Dans ce village jurassien de 105 habitants, Les Planches-près-Arbois, la cascade des Tufs fait fureur depuis plusieurs années et attire de plus en plus de touristes. « Nous avons enregistré jusqu’à 1 000 véhicules par jour pendant l’été. Un tourisme de masse insoutenable pour les habitants et pour l’écosystème que représentent la cascade et l’ensemble de la Reculée », explique Valérie Depierre, vice-présidente en charge du tourisme à la communauté de communes Arbois Poligny Salins Cœur du Jura.
L’Office de tourisme et les élus ont donc mené une réflexion collective qui a conduit, notamment, à la fabrication d’un guide de la cascade. « Nous, élus, avons pris pleinement conscience que ce site bucolique devait être préservé à la fois pour les habitants et pour les touristes. Nous devions agir pour que ce patrimoine naturel continue d’offrir le calme, la beauté et l’authenticité que viennent y chercher les visiteurs. »
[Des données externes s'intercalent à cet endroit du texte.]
(* ===== verification/Errors.v ===== *)
(** * The typed failures of the DNS crate.

    The enumerations of [src/layer2/dns/src/lookup/error.rs], with the host,
    family and transport errors they carry, and [Kind::is_terminal], the test
    that decides whether a failed lookup may be retried. *)

From S2P Require Import Prelude Depot Time.

(** Payloads of other crates that the DNS code stores and never inspects. *)
Class Payloads := {
  scope_Error : Type;      (* o3::buffer::write::consume::scope::Error *)
  load_Error : Type;       (* dope_net::link::egress::load::Error *)
  exact_Failure : Type;    (* dope_net::link::egress::reserve::exact::Failure *)
  receive_Failure : Type;  (* dope_manifold::app::receive::Failure *)
  park_Arm : Type;         (* dope_net::link::event::Arm *)
  register_Error : Type;   (* o3 entry::Error<conn::Capacity> *)
  gso_Shape : Type;        (* dope_core::io::datagram::Shape *)
  socket_Create : Type;    (* dope_core::io::socket::Create *)
  conn_State : Type;       (* o3 rc::Error *)
}.

Module Family.
(** [Version], src/layer2/dns/src/query/family.rs:7-10. *)
Inductive Version := Four | Six.
#[export] Instance version_eq_dec : EqDecision Version.
Proof. solve_decision. Defined.

(** [Error], src/layer2/dns/src/query/family.rs:13-17. *)
Record Error := error { version : Version; actual : Z; expected : Z }.

(** [ALL], src/layer2/dns/src/query/family.rs:20-20. *)
Definition ALL : list Version := [Four; Six].

(** [Version::index], src/layer2/dns/src/query/family.rs:23-25. *)
Definition index (v : Version) : nat := match v with Four => 0 | Six => 1 end.

(** [Version::from_bit], src/layer2/dns/src/query/family.rs:59-61. *)
Definition from_bit (bit : Z) : Version := if bit =? 0 then Four else Six.
End Family.

Module HostError.
Section host_error.
Context `{InlineBytes}.
(** [Error], src/layer2/dns/src/host.rs:9-32. *)
Inductive Error :=
  | NoLabels
  | Capacity (e : consume_Error)
  | NameLength (actual minimum maximum : Z)
  | LabelLength (index actual minimum maximum : Z)
  | LabelHyphen (index offset : Z)
  | LabelCharacter (index offset value : Z).
End host_error.

(** [Mismatch], src/layer2/dns/src/host.rs:35-55. *)
Inductive Mismatch :=
  | MLabelLength (index actual expected : Z)
  | MLabelByte (index offset actual expected : Z)
  | MExtraLabel (index actual : Z)
  | MMissingLabel (index expected : Z).
End HostError.

(** ** Causes the transport reports *)

Module Transport.
(** [SubmitCause], src/layer0/core/src/driver/result/mod.rs:188-193. *)
Inductive SubmitCause := Full | IdentityExhausted.

(** [Exhaustion], src/layer1/net/src/link/pool/change/opening.rs:22-25. *)
Inductive Exhaustion := Identity | Submission (cause : SubmitCause).

(** [Kind], src/layer1/manifold/src/client/deadline/mod.rs:6-11. *)
Inductive DeadlineKind := DConnect | DInbound | DSend | DLifetime.

(** [Capacity], src/layer1/manifold/src/client/close.rs:40-45. *)
Inductive CloseCapacity :=
  | IngressStaging | IngressRetention | CTransport | CIdentityExhausted.

(** [LocalOrigin], src/layer1/manifold/src/client/close.rs:48-56. *)
Inductive LocalOrigin :=
  | ApiRequest | SideComplete | OperationCancelled | Superseded
  | ScheduledRotation | RuntimeShutdown | ResourceFailure.

Section payloads.
Context `{Payloads}.

(** [ConnectError], src/layer1/net/src/link/event.rs:19-26. *)
Inductive ConnectError :=
  | Create (e : socket_Create) | Option_ (errno : Z) | Admission (cause : SubmitCause)
  | Connect (errno : Z) | State (e : conn_State) | Receive (errno : Z).

(** [ParkError], src/layer1/net/src/link/event.rs:120-127. *)
Inductive ParkError :=
  | ParkSubmit (cause : SubmitCause) | Credit (arm : park_Arm)
  | Register (e : register_Error) | ParkFull | Occupied | Unavailable.

(** [Reason], src/layer1/manifold/src/client/close.rs:8-20. *)
Inductive Reason :=
  | Local (origin : LocalOrigin)
  | RCapacity (capacity : CloseCapacity)
  | EndpointRetired
  | RTransport
  | Timeout (kind : DeadlineKind)
  | Protocol
  | Remote
  | RReceive (e : ParkError)
  | Ingress (e : receive_Failure)
  | Egress (e : exact_Failure).

(** [RejectCause], src/layer1/manifold/src/network/datagram/mod.rs:62-81. *)
Inductive RejectCause :=
  | Inactive
  | QueueFull
  | RIdentityExhausted
  | RSubmit (cause : SubmitCause)
  | Slot (requested capacity : Z)
  | Transfer (overflow : Z)
  | BudgetMissing (required : Z)
  | Resident (required available : Z)
  | GsoUnavailable
  | GsoShape (shape : gso_Shape).
End payloads.
End Transport.

Module LookupError.
(** [Identity], src/layer2/dns/src/lookup/error.rs:35-39. *)
Inductive Identity :=
  | IdCookie (epoch servers : Z)
  | IdDatagram (capacity : Z)
  | IdStream (id : Z).

(** [Packet], src/layer2/dns/src/lookup/error.rs:42-73. *)
Inductive Packet :=
  | Length (actual maximum : Z)
  | Truncated (offset required actual : Z)
  | Pointer (offset target length : Z)
  | Label (offset value : Z)
  | NameLength (actual maximum : Z)
  | PointerHops (actual maximum : Z)
  | RecordName (actual expected : Z).

Section inline.
Context `{InlineBytes}.

(** [Cookie], src/layer2/dns/src/lookup/error.rs:76-92. *)
Inductive Cookie :=
  | CookieCapacity (e : consume_Error)
  | CookiePacket (e : Packet)
  | ClientLength (actual required : Z)
  | Client (actual expected : Z)
  | ServerLength (actual minimum maximum : Z).

(** [Malformed], src/layer2/dns/src/lookup/error.rs:95-111. *)
Inductive Malformed :=
  | MPacket (e : Packet)
  | Flags (actual : Z)
  | QuestionCount (actual expected : Z)
  | QuestionName (mismatch : HostError.Mismatch)
  | QuestionKind (actual expected : Z)
  | QuestionClass (actual expected : Z)
  | OptDuplicate (offset : Z)
  | OptName (mismatch : HostError.Mismatch)
  | MCookie (e : Cookie)
  | Address (e : Family.Error)
  | Trailing (offset actual : Z)
  | AliasRecords (actual maximum : Z)
  | AliasHops (actual maximum : Z)
  | AliasConflict
  | Name (e : HostError.Error).
End inline.

(** [Timing], src/layer2/dns/src/lookup/error.rs:114-123. *)
Inductive Timing :=
  | Duration (started completed : Z)
  | Expiry (received ttl : Z).

Section payloads.
Context `{InlineBytes} `{Payloads}.

(** [Datagram], src/layer2/dns/src/lookup/error.rs:173-181. *)
Inductive Datagram :=
  | Rejected (cause : Transport.RejectCause)
  | Submit (cause : Transport.SubmitCause)
  | Partial (sent expected : Z)
  | Shutdown.

(** [Error], src/layer2/dns/src/net/stream/codec.rs:9-12. *)
Inductive StreamError :=
  | Input (e : scope_Error)
  | StreamTruncated (actual required : Z).

(** [Kind], src/layer2/dns/src/lookup/error.rs:126-145. *)
Inductive Kind :=
  | KStream (e : StreamError)
  | KOpening (e : Transport.Exhaustion)
  | KTimeout
  | KTransport (errno : Z)
  | KDatagram (e : Datagram)
  | KEgress (e : load_Error)
  | KClose (reason : Transport.Reason)
  | KName
  | KRefused
  | KServer (code : Z)
  | KTruncated
  | KEmpty
  | KCapacity (limit actual : Z)
  | KClock (e : Clock.Range)
  | KDeadline (e : Clock.Range)
  | KTiming (e : Timing)
  | KIdentity (e : Identity)
  | KMalformed (e : Malformed).

(** [Kind::is_terminal], src/layer2/dns/src/lookup/error.rs:148-169. *)
Definition is_terminal (k : Kind) : bool :=
  match k with
  | KDatagram (Submit cause)
  | KDatagram (Rejected (Transport.RSubmit cause))
  | KClose (Transport.RReceive (Transport.ParkSubmit cause)) =>
      match cause with Transport.IdentityExhausted => true | Transport.Full => false end
  | KOpening _
  | KClock _
  | KDeadline _
  | KDatagram (Rejected Transport.Inactive)
  | KDatagram (Rejected Transport.RIdentityExhausted)
  | KDatagram Shutdown
  | KClose (Transport.RCapacity Transport.CIdentityExhausted)
  | KIdentity (IdCookie _ _) => true
  | _ => false
  end.
End payloads.
End LookupError.

Module ConcretePayloads.
#[export] Instance unit_payloads : Payloads := {|
  scope_Error := unit; load_Error := unit; exact_Failure := unit;
  receive_Failure := unit; park_Arm := unit; register_Error := unit;
  gso_Shape := unit; socket_Create := unit; conn_State := unit;
|}.
End ConcretePayloads.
En effet, la Reculée des Planches est un site exceptionnel, une vallée fermée par des falaises calcaires hautes de 245 mètres. Classée au titre des sites naturels protégés et des sites Natura 2000, elle recèle de nombreux trésors de faune et de flore. À ses pieds se trouve le village Les Planches-près-Arbois et la cascade des Tufs avec ses bassins alimentés par la Cuisance, qui prend sa source au cœur de la reculée et resurgit par de nombreuses cavités creusées dans le tuf, roche calcaire d'origine sédimentaire.
Drôle et pédagogique
« Éviter la contrainte pour privilégier la sensibilisation, explique Philippe Markarian, directeur de l’office du Tourisme Cœur du Jura. Nous avons opté pour une forme attrayante et conviviale, qui semblait plus propice à un changement réel des comportements. » De fait, l’humour pour faire passer des messages sérieux s’incarne dans une bande dessinée. Cascade, mode d’emploi explique en douze pages et cinq leçons comment les différents reliefs (reculées, cascades, grottes…) qui font la beauté du site reposent sur des évolutions géologies invisibles (notamment l’érosion) et comment la présence humaine peut modifier cet équilibre naturel, perturber voire détruire la flore et la faune. Financé par l’Office de tourisme, soutenu par la communauté de communes, ce guide des bonnes pratiques (baignade et pique-niques sont très nuisibles pour la biodiversité), des bons gestes (ne laisser aucune trace de son passage), des bons moments (printemps et automne sont particulièrement attrayants pour venir à la cascade), des bonnes manières (accepter de marcher pour venir jusqu’à la cascade fait partie du charme de la journée) a été édité à 2 000 exemplaires (budget de 3 000 €) et diffusé via les canaux touristiques : Office de tourisme, restaurants, hôtels et chambres d’hôtes…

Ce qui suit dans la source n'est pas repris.